The original ROM is easy to find, but the original source code is likely lost to time. The original code though is likely not too different from the disassembled dump that Distella produced.
## let's disassemble, assemble again and make sure we can still play the game.
$ distella -paf ./Frogger.bin > ./Frogger.asm
$ dasm Frogger.asm -f3 -oFrogger.bin
$ stella ./Frogger.bin
Opening the ASM file is a little daunting at first. Luckily I wasn't planning on changing any logic in the game, so we'll ignore those stanzas of code and focus on the sprites. By identifying the sections of data loading code, I was able to isolate the graphics.
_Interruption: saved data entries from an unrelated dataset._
(** X7: every handler keeps the sessions well formed: a session that waits
    at a step of the trade entry holds the fields of all the earlier steps,
    with the direction long or short, one or two entries and one or two
    targets; a session that waits for a new balance knows its day. *)
Theorem sessions_stay_well_formed w w' :
  sessions_ok (user_states w) -> bot_step py_float SUDOS w w' ->
  sessions_ok (user_states w').
Proof.
  intros Hus Hstep. destruct Hstep.
  - by apply sessions_ok_start.
  - simpl. by apply sessions_ok_delete.
  - simpl. apply sessions_ok_insert; [done|].
    unfold session_ok. simpl. eauto.
  - unfold daily_chosen. by apply sessions_ok_then_start.
  - unfold weekly_report. destruct (map _ _); [done|].
    destruct (week_items _); [|done].
    pose proof (sessions_ok_create_keyboard uuid l0 1 chat_id (user_states w) Hus).
    by destruct (create_keyboard_weekly _ _ _ _ _).
  - unfold weekly_chosen.
    destruct (resolve _ _ _) as [[|i ids']|];
      apply sessions_ok_then_start; simpl; by apply sessions_ok_touch.
  - unfold monthly_chosen. by apply sessions_ok_then_start.
  - unfold delete_exec. by apply sessions_ok_then_start.
  - unfold edit_balance_chosen. destruct (head _) as [row|].
    + simpl. apply sessions_ok_insert; [done|]. unfold session_ok. simpl. eauto.
    + by apply sessions_ok_then_start.
  - unfold delete_cancel. by apply sessions_ok_then_start.
  - unfold handle_pagination_weekly. destruct (week_items _) as [items|]; [|done].
    pose proof (sessions_ok_create_keyboard uuid items page chat_id (user_states w) Hus).
    by destruct (create_keyboard_weekly _ _ _ _ _).
  - by apply sessions_ok_message.
Qed.

End Invariants.

(** *** The tables stay consistent *)

Lemma run_exec_inv f d flt u d' :
  run_tx (_ ← get_db_connection; _ ← exec f; commit) d flt = Some (u, d') -> d' = f d.
Proof.
  unfold run_tx. destruct ((_ ← get_db_connection; _ ← exec f; commit) _)
    as [[x c']|] eqn:E; [|done].
  intros [= _ <-].
  apply bind_inv in E as ([] & c1 & H1 & E). apply tick_inv in H1 as ->.
  apply bind_inv in E as ([] & c2 & H2 & E).
  unfold exec in H2.
  apply bind_inv in H2 as ([] & c3 & H3 & H2). apply tick_inv in H3 as ->.
  injection H2 as <-.
  apply tick_inv in E as ->. done.
Qed.

Lemma map_ext_in_id {A} (f : A -> A) (l : list A) :
  (forall x, x ∈ l -> f x = x) -> map f l = l.
Proof.
  induction l as [|x l IH]; intros H; simpl; [done|].
  rewrite H by apply list_elem_of_here.
  rewrite IH; [done|]. intros y Hy. apply H. by apply list_elem_of_further.
Qed.

Lemma map_map_id {A B} (g : A -> B) (f : A -> A) (l : list A) :
  (forall x, g (f x) = g x) -> map g (map f l) = map g l.
Proof. intros H. induction l as [|x l IH]; simpl; [done|]. by rewrite H, IH. Qed.

Lemma links_after_link (rows : list balance_row) (row : balance_row) nb x :
  NoDup (map b_id rows) -> row ∈ rows ->
  concat (map (fun r => ids_of (b_forIds r))
            (map (fun r => if decide (b_id r = b_id row)
                           then BalanceRow (b_id r) (Some (ids_of (b_forIds r) ++ [x]))
                                           nb (b_day r) (b_userid r)
                           else r) rows))
  ≡ₚ x :: concat (map (fun r => ids_of (b_forIds r)) rows).
Proof.
  induction rows as [|r rows IH]; intros Hnd Hin; [by apply elem_of_nil in Hin|].
  simpl in Hnd. apply NoDup_cons in Hnd as [Hr Hnd].
  simpl. destruct (decide (b_id r = b_id row)) as [E|E].
  - rewrite map_ext_in_id.
    + simpl. rewrite <-app_assoc. simpl. symmetry. apply Permutation_middle.
    + intros y Hy. destruct (decide (b_id y = b_id row)) as [E'|]; [|done].
      exfalso. apply Hr. rewrite E, <-E'.
      apply list_elem_of_fmap. by exists y.
  - apply elem_of_cons in Hin as [->|Hin]; [done|].
    rewrite (IH Hnd Hin). symmetry. apply Permutation_middle.
Qed.

Lemma select_balance_of_day_in d today chat_id row :
  select_balance_of_day d today chat_id = Some row ->
  row ∈ balances d /\ b_day row = today /\ b_userid row = chat_id.
Proof.
  unfold select_balance_of_day. intros H.
  apply head_Some_elem_of in H. apply list_elem_of_filter in H. tauto.
Qed.

Lemma db_ok_insert_balance d bal today chat_id :
  db_ok d -> db_ok (insert_balance d bal today chat_id).
Proof.
  intros [H1 H2 H3 H4 H5]. split; simpl; try done.
  - rewrite map_app. simpl. apply NoDup_app. split; [done|]. split.
    + intros x Hx Hx'. apply list_elem_of_singleton in Hx' as ->.
      apply list_elem_of_fmap in Hx as (r & E & Hr).
      rewrite Forall_forall in H4. specialize (H4 _ Hr). lia.
    + apply NoDup_singleton.
  - apply Forall_app. split.
    + eapply Forall_impl; [exact H4|]. simpl. intros; lia.
    + apply Forall_singleton. simpl. lia.
  - unfold linked_ids. simpl. rewrite map_app, concat_app. simpl.
    by rewrite app_nil_r.
Qed.
(** X8: a negative index counts from the end: for [0 <= i < len(ids)],
    index [i - len(ids)] behaves as index [i]. *)
Theorem getitem_negative_index (ds : eyeballDataset) (i : Z) :
  (0 ≤ i < Z.of_nat (length (ids ds)))%Z →
  __getitem__ PILImage Tensor Image_open (i - Z.of_nat (length (ids ds))) ds
  = __getitem__ PILImage Tensor Image_open i ds.
Proof.
  intros Hi. rewrite !getitem_unfold.
  assert (list_getitem (ids ds) (i - Z.of_nat (length (ids ds)))
          = list_getitem (ids ds) i) as ->; [|done].
  unfold list_getitem.
  destruct (Z.ltb_spec (i - Z.of_nat (length (ids ds))) 0); [|lia].
  destruct (Z.ltb_spec i 0); [lia|].
  by replace (i - Z.of_nat (length (ids ds)) + Z.of_nat (length (ids ds)))%Z
    with i by lia.
Qed.

(** X9: [__getitem__] raises [IndexError] exactly for the indices outside
    [-len(ids) <= idx < len(ids)]. *)
Theorem getitem_IndexError_iff (ds : eyeballDataset) (idx : Z) :
  fst (__getitem__ PILImage Tensor Image_open idx ds) = Raise IndexError
  ↔ (idx < - Z.of_nat (length (ids ds)) ∨ Z.of_nat (length (ids ds)) ≤ idx)%Z.
Proof.
  rewrite getitem_unfold; simpl. split.
  - intros Hraise.
    destruct (decide (- Z.of_nat (length (ids ds)) ≤ idx < Z.of_nat (length (ids ds)))%Z)
      as [Hr|Hr]; [|lia].
    destruct (list_getitem_in_range (ids ds) idx Hr) as [id_ Hid].
    rewrite Hid in Hraise. unfold dict_getitem in Hraise.
    destruct (dict_get id_ (images ds)) as [pi|]; [|done].
    destruct (Image_open pi); [|done].
    destruct (dict_get id_ (masks ds)) as [pm|]; [|done].
    by destruct (Image_open pm).
  - intros Hout. unfold list_getitem.
    destruct (Z.ltb_spec idx 0).
    + destruct (Z.ltb_spec (idx + Z.of_nat (length (ids ds))) 0); [done|lia].
    + destruct (Z.ltb_spec idx 0); [lia|].
      rewrite lookup_ge_None_2; [done|lia].
Qed.

(** X11: an [OSError] out of [__getitem__] names a file that was listed at
    construction and that the decoder does not open. *)
Theorem getitem_OSError_listed
    (image_path mask_path : Path) (image_files mask_files : list Path)
    (ds : eyeballDataset) (idx : Z) (p : Path) :
  iterdir image_path = Some image_files →
  iterdir mask_path = Some mask_files →
  __init__ iterdir image_path mask_path = Ok ds →
  fst (__getitem__ PILImage Tensor Image_open idx ds) = Raise (OSError p) →
  Image_open p = None ∧ (p ∈ image_files ∨ p ∈ mask_files).
Proof.
  intros Hi Hm Hinit.
  rewrite (init_listed _ _ _ _ _ Hi Hm) in Hinit. injection Hinit as <-.
  rewrite getitem_unfold; simpl.
  destruct (list_getitem _ idx) as [id_|e] eqn:Hid.
  2:{ intros [= ->]. unfold list_getitem in Hid. by repeat case_match. }
  unfold dict_getitem.
  destruct (dict_get id_ (dict_comprehension stem image_files)) as [pi|] eqn:Hpi;
    [|done].
  destruct (Image_open pi) eqn:Hopen.
  - destruct (dict_get id_ (dict_comprehension
                               (λ p, slice_to_neg 5 (stem p)) mask_files))
      as [pm|] eqn:Hpm; [|done].
    destruct (Image_open pm) eqn:Hopen'; [done|].
    intros [= <-]. split; [done|]. right.
    by apply dict_comprehension_get_Some in Hpm as [? _].
  - intros [= <-]. split; [done|]. left.
    by apply dict_comprehension_get_Some in Hpi as [? _].
Qed.

(** X12: over an empty image directory the dataset has no identifier and
    every index raises [IndexError], whatever the mask directory holds. *)
Theorem init_empty_image_directory
    (image_path mask_path : Path) (ds : eyeballDataset) :
  iterdir image_path = Some [] →
  __init__ iterdir image_path mask_path = Ok ds →
  ids ds = []
  ∧ ∀ idx, __getitem__ PILImage Tensor Image_open idx ds = (Raise IndexError, ds).
Proof.
  intros Hi (a & b & Ha & _ & ->)%init_Ok_inv.
  rewrite Hi in Ha. injection Ha as <-. split; [done|].
  intros idx. rewrite getitem_unfold; simpl. unfold list_getitem; simpl.
  destruct (idx <? 0)%Z; by destruct (_ <? 0)%Z.
Qed.

End ClassMore.

(** X10: the constructor call returns a dataset exactly when it is given
    two [Path] arguments whose directories can be listed, and the dataset
    is the one of [__init__]; a string in the place of the image directory
    raises [AttributeError], and so does one in the place of the mask
    directory once the image directory is listed; any other number of
    arguments raises [TypeError]. *)
Theorem call_returns_iff (iterdir : Path → option (list Path)) (args : list py_arg) :
  (is_Ok (eyeballDataset_call iterdir args)
   ↔ ∃ image_path mask_path,
       args = [APath image_path; APath mask_path]
       ∧ is_Some (iterdir image_path) ∧ is_Some (iterdir mask_path))
  ∧ (∀ image_path mask_path, args = [APath image_path; APath mask_path] →
       eyeballDataset_call iterdir args = __init__ iterdir image_path mask_path)
  ∧ (∀ s a, args = [AStr s; a] →
       eyeballDataset_call iterdir args = Raise (AttributeError "iterdir"))
  ∧ (∀ image_path s, args = [APath image_path; AStr s] →
       is_Some (iterdir image_path) →
       eyeballDataset_call iterdir args = Raise (AttributeError "iterdir"))
  ∧ (length args ≠ 2 → ∃ msg, eyeballDataset_call iterdir args = Raise (TypeError msg)).
Proof.
  split_and!.
  - split.
    + destruct args as [|a1 [|a2 [|a3 args]]]; try done.
      destruct a1 as [s|ip]; [done|]. destruct a2 as [s|mp].
      * simpl. unfold init_body; simpl. by destruct (iterdir ip).
      * simpl. unfold init_body; simpl. intros Hok. exists ip, mp.
        destruct (iterdir ip); [|done]. destruct (iterdir mp); [|done].
        by split_and!.
    + intros (ip & mp & -> & [a Ha] & [b Hb]). simpl.
      unfold init_body; simpl. by rewrite Ha, Hb.
  - by intros ip mp ->.
  - by intros s a ->.
  - intros ip s -> [a Ha]. simpl. unfold init_body; simpl. by rewrite Ha.
  - intros Hlen. destruct args as [|a1 [|a2 [|a3 args]]]; try done; by eexists.
Qed.

(** ** The further properties on the example file systems *)


(** Three listed files, two identifiers. *)
Lemma init_ids_distinct_witness :
  ∃ ds, __init__ twin_fs images_dir masks_dir = Ok ds
      ∧ ids ds = ["21_training"; "README"]
      ∧ NoDup (ids ds)
      ∧ length (ids ds) = length (images ds)
      ∧ length (ids ds) ≤ 3
      ∧ NoDup (dict_keys (masks ds)).
Proof.
  eexists. split; [reflexivity|]. split; [reflexivity|].
  exact (init_ids_distinct twin_fs images_dir masks_dir _ _ eq_refl eq_refl).
Defined.

Lemma init_distinct_stems_witness :
  ids stray_dataset = ["21_training"; "22_training"; "README"; "23_training"]
  ∧ dict_get "README" (images stray_dataset) = Some (image_file "README.txt")
  ∧ list_getitem (ids stray_dataset) 2 = Ok "README".
Proof.
  destruct (init_distinct_stems stray_fs images_dir masks_dir _ stray_dataset
              eq_refl eq_refl) as (Hids & Hown & Hidx).
  { apply (bool_decide_unpack _). vm_compute. exact I. }
  split; [exact Hids|]. split.
  - apply (Hown (image_file "README.txt")). do 2 right. left.
  - apply (Hidx 2 (image_file "README.txt")). reflexivity.
Defined.

(** Of the two files with stem "21_training" the later one is kept. *)
Lemma init_last_file_wins_witness :
  ∃ ds, __init__ twin_fs images_dir masks_dir = Ok ds
      ∧ dict_get "21_training" (images ds) = Some (image_file "21_training.png")
      ∧ ∀ id_, dict_get id_ (images ds) ≠ Some (image_file "21_training.tif").
Proof.
  eexists. split; [reflexivity|].
  destruct (init_last_file_wins twin_fs images_dir masks_dir
              [image_file "21_training.tif"] [image_file "README.txt"]
              (image_file "21_training.png") _ eq_refl eq_refl) as [Hlast Hdrop].
  { intros Hin. apply list_elem_of_singleton in Hin. discriminate Hin. }
  split; [exact Hlast|].
  intros id_. apply Hdrop; [left | reflexivity | discriminate].
Defined.

(** "21_manual1" loses "nual1"; "x" becomes the empty identifier. *)
Lemma init_mask_key_drops_five_witness :
  ∃ ds, __init__ twin_fs images_dir masks_dir = Ok ds
      ∧ (∃ q, dict_get "21_ma" (masks ds) = Some q
              ∧ q ∈ [mask_file "21_manual1.gif"; mask_file "x.gif"])
      ∧ (∃ q, dict_get "" (masks ds) = Some q
              ∧ q ∈ [mask_file "21_manual1.gif"; mask_file "x.gif"]).
Proof.
  eexists. split; [reflexivity|]. split.
  - destruct (init_mask_key_drops_five twin_fs images_dir masks_dir _
                (mask_file "21_manual1.gif") _ eq_refl eq_refl) as [Hdrop _].
    { left. }
    apply (Hdrop "21_ma" "nual1"); reflexivity.
  - destruct (init_mask_key_drops_five twin_fs images_dir masks_dir _
                (mask_file "x.gif") _ eq_refl eq_refl) as [_ Hshort].
    { right. left. }
    apply Hshort. simpl. lia.
Defined.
; https://gist.github.com/erik-nilcoast/cc55644c916c729e6a82ae07b681ac2b#file-frogger-asm-L2299-L2332
;
.byte $82 ; |X X | Here's our frog. I know he doesn't look like much.
.byte $92 ; |X X X |
.byte $FE ; |XXXXXXX |
.byte $38 ; | XXX |
.byte $7C ; | XXXXX |
.byte $BA ; |X XXX X |
.byte $92 ; |X X X |
By passing a cfg
file, I was able to instruct the disassembler to draw an ASCII representation of of the bits that make up each byte. You pass the start and end address for the instructions you want to treat as graphics.
# frogger.cfg
GFX F1F5 F212
GFX FCFD FFF9
Now we can combine all of our tools to hand edit the graphics in the assembly file. Using the SprEd editor I was able to design new graphics for each one of the sprites. Editing the ASM file is incredibly delicate. I recommend finding a good workflow and doing a few tests. If like me, you can't "see" most of the graphics via the ASCII representation. I started with changing one byte every 8 instruction to $FF (11111111 in binary). This allowed me to identify most of the graphics in the game.
End Result
After a lot of trial and error, we got the result we were looking for:
The game is still completely playable and after mucking with a bunch of different hardware options, we were able to get the result loaded onto an original Atari 2600.